It is in no way an exaggeration to think that French as a common language is not doing very well with us and that it will do even worse if we do not act.
In this case, the school obviously has a crucial role to play. But, along with many other red flags, the poor quality of students’ French is worrying, and with good reason. What to do ?
We are announcing these days that we are going to give each teacher $300 for the purchase of books.
Here are some actions that, for my part, I would prefer. They require following the evidence and political courage.
Read
Learning to read is the gateway to language. Yet, unbelievably, we are not using, let alone consistently, what credible research has long established as the best way to teach all children to read—in short: syllabic, rather whether global or semi-global. The resistances, strangely, come for many professors in the sciences of education. I don’t know how to correct this terrible situation, but it absolutely must be done.
That’s not all. We know that prior knowledge is necessary to understand and reason when reading on a given subject. It is therefore necessary that the school transmits this knowledge which we would have agreed that they are essential. It requires a rich curriculum taught correctly and in a carefully thought out sequence.
In this regard, recent research has yielded results that should be known to all education stakeholders.
A follower of the two ideas that I have just stated (teaching children to read using proven methods and transmitting a rich cultural baggage), ED Hirsch, founded schools in the United States called after their program: Core Knowledge.
A randomized controlled trial followed more than 2,300 students for six years seeking to enter kindergarten at one of nine Denver-area Core Knowledge charter schools. By drawing lots, 700 had access to it. Their scores on state tests in grades three through six were compared to those of other children educated elsewhere. Their long-term cumulative gain, from kindergarten to grade six, is about 16 percentile points, which is huge. Concretely ? Applied everywhere, this program would rank the United States among the top five countries in the world in reading. Even better: in the only low-income school in the study, the gains were large enough to completely eliminate the achievement gap associated with parental income. wow!
Know how to decipher these little black signs on a page and deduce things from them by reading; have rich and varied knowledge to be able to do it on many subjects. This is the basis, and we would make great progress if we applied this systematically.

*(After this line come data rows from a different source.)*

(** [handle_count_tokens] *)
Definition count_tokens (body : Body) : AReply :=
  match anthropic_to_openai_messages json_dumps body with
  | None => ARefused 400
  | Some (messages, tools, tool_choice) =>
      match encode_chat json_loads py_str encode apply_chat_template messages
              (if uses_tools tools tool_choice then JArr <$> tools else None) with
      | Err e => ACrash e
      | Ok (ids, _) => ATokens (zlen ids)
      end
  end.

(** The routes: a body that is not a JSON object is refused. *)
Definition anthropic_messages (headers : pystr -> option pystr) (body : option Json) (sv : Server) : Server * (AReply + ASubmitted) :=
  match body with Some (JObj fields) => messages_prepare headers fields sv | _ => (sv, inl (ARefused 400)) end.
Definition anthropic_count_tokens (body : option Json) : AReply :=
  match body with Some (JObj fields) => count_tokens fields | _ => ARefused 400 end.
End handlers.

(** * Reading an event stream *)

(** A content block as a client builds it: a text, or a tool name with the text of its input. *)
Inductive Part := PText (text : pystr) | PTool (name json : pystr).

Record AReader := mk_areader {
  r_started : bool;
  r_parts : list Part;
  r_open : option Part;
  r_end : option (string * Z);
  r_stopped : bool
}.
Definition new_areader : AReader := mk_areader false [] None None false.

(** One event; [None] when it breaks the protocol: blocks are numbered from 0, do not
    overlap and get only deltas of their kind, the message ends after at least one block. *)
Definition aread_event (r : AReader) (e : AEvent) : option AReader :=
  let at_next (i : Z) := bool_decide (i = zlen (r_parts r)) in
  match e, r with
  | MessageStart _, mk_areader false [] None None false => Some (mk_areader true [] None None false)
  | TextStart i, mk_areader true parts None None false => if at_next i then Some (mk_areader true parts (Some (PText [])) None false) else None
  | ToolStart i n, mk_areader true parts None None false => if at_next i then Some (mk_areader true parts (Some (PTool n [])) None false) else None
  | TextDelta i t, mk_areader true parts (Some (PText u)) None false =>
      if at_next i then Some (mk_areader true parts (Some (PText (u ++ t))) None false) else None
  | JsonDelta i t, mk_areader true parts (Some (PTool n u)) None false =>
      if at_next i then Some (mk_areader true parts (Some (PTool n (u ++ t))) None false) else None
  | BlockStop i, mk_areader true parts (Some b) None false => if at_next i then Some (mk_areader true (parts ++ [b]) None None false) else None
  | MessageDelta reason n, mk_areader true ((_ :: _) as parts) None None false => Some (mk_areader true parts None (Some (reason, n)) false)
  | MessageStop, mk_areader true parts None (Some x) false => Some (mk_areader true parts None (Some x) true)
  | _, _ => None
  end.
Definition aread_events (r : option AReader) (es : list AEvent) : option AReader := foldl (fun r e => r ≫= fun r => aread_event r e) r es.

Lemma aread_events_app r es es' : aread_events r (es ++ es') = aread_events (aread_events r es) es'.
Proof. apply foldl_app. Qed.

Definition reading (parts : list Part) (open : option Part) : option AReader := Some (mk_areader true parts open None false).

Lemma all_text_events_opened cs i u parts :
  i = zlen parts ->
  (all_text_events cs (i, true)).2 = (i, true) /\
  aread_events (reading parts (Some (PText u))) (all_text_events cs (i, true)).1 = reading parts (Some (PText (u ++ channel_text false cs))).
Proof.
  intros ->. revert u. induction cs as [|c cs IH]; intros u.
  { split; [done|]. unfold channel_text. cbn. by rewrite app_nil_r. }
  cbn [all_text_events]. unfold chunk_events. rewrite channel_text_cons.
  destruct (c_reasoning c); cbn [orb]; [|case_bool_decide as Ht].
  - specialize (IH u). destruct (all_text_events cs _) as [es s]. cbn [fst snd app] in *. rewrite decide_False by done. exact IH.
  - specialize (IH u). destruct (all_text_events cs _) as [es s]. cbn [fst snd app] in *. rewrite decide_True, Ht by done. exact IH.
  - specialize (IH (u ++ c_text c)). destruct (all_text_events cs _) as [es s]. cbn [fst snd] in *.
    rewrite decide_True, aread_events_app by done. rewrite <- app_assoc in IH. destruct IH as [-> IH]. split; [done|].
    unfold aread_events at 1. cbn. unfold reading. rewrite bool_decide_eq_true_2 by done. exact IH.
Qed.

Lemma all_text_events_closed cs i parts :
  (i + 1)%Z = zlen parts ->
  let visible := channel_text false cs in
  (all_text_events cs (i, false)).2 = match visible with [] => (i, false) | _ => ((i + 1)%Z, true) end /\
  aread_events (reading parts None) (all_text_events cs (i, false)).1 =
    reading parts (match visible with [] => None | _ => Some (PText visible) end).
Proof.
  intros Hi. induction cs as [|c cs IH]; [done|]. cbn zeta in *. cbn [all_text_events]. unfold chunk_events. rewrite channel_text_cons.
  destruct (c_reasoning c); cbn [orb]; [|case_bool_decide as Ht].
  - destruct (all_text_events cs (i, false)) as [es s]. cbn [fst snd app] in *. rewrite decide_False by done. exact IH.
  - destruct (all_text_events cs (i, false)) as [es s]. cbn [fst snd app] in *. rewrite decide_True, Ht by done. exact IH.
  - clear IH. rewrite decide_True by done. destruct (all_text_events_opened cs (i + 1) (c_text c) parts Hi) as [Hs Hr].
    destruct (all_text_events cs ((i + 1)%Z, true)) as [es s]. cbn [fst snd] in *. destruct (c_text c) as [|x t] eqn:E; [done|].
    cbn [app] in *. split; [done|]. rewrite <- Hr. unfold aread_events, reading. cbn.
    rewrite !bool_decide_eq_true_2 by done. cbn. rewrite bool_decide_eq_true_2 by done. done.
Qed.

Section reading.
Context (json_loads : pystr -> option Json) (json_dumps : bool -> Json -> pystr) (py_str : Json -> pystr).
Context (decode : list Z -> pystr).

But for the school to fully play its role of preserving French, more is needed. To do this, it must transmit what embodies this language, brings it to life: literature, novels, song, poetry, essays, science. It is above all through all this that we learn to love it and that, little by little, we come to know ourselves, to define ourselves.
Quebec culture at school
Times are not easy for what seemed, until recently, self-evident: transmitting content that makes its rightful and therefore important contribution to a national culture.
Among other things, the various identities that make up the nation demand, with good reason, to be present in this course; with the powerful new media, an Anglophone cultural hegemony seeks to impose itself on the youngest and the not so young — and succeeds.
The answer here can only be political. We choose and impose a curriculum that makes its fair and therefore important contribution to the francophone culture of Quebec.
We increase our chances of success if we respect the two conditions presented above, which credible research sanctions. They are increased even more if the people who transmit this curriculum know and love it, on the one hand, and on the other hand transmit it with pedagogical and classroom management methods validated by the best research.
Above all, we will remember that the school is not society and that if the latter is above all governed by a commercial logic of responses to demands, the logic of the school is that of the proposal of an offer and of creating a link with humanity and its best.
The student who adores English songs will never know that he has everything he needs to be passionate about Richard Séguin, until he is allowed to know him. Ditto for Nelligan, for Tremblay, for Langevin, for…
Small bonus gift. When a spelling reform movement emerged in France, François Cavanna, founder of Charlie Hebdo, opposed it. He reacted by writing a magnificent love letter to the French language, a book entitled: Sweetheart let see if the Rose.
He briefly discusses the question of the past participle. You can read this beautiful pedagogy lesson here.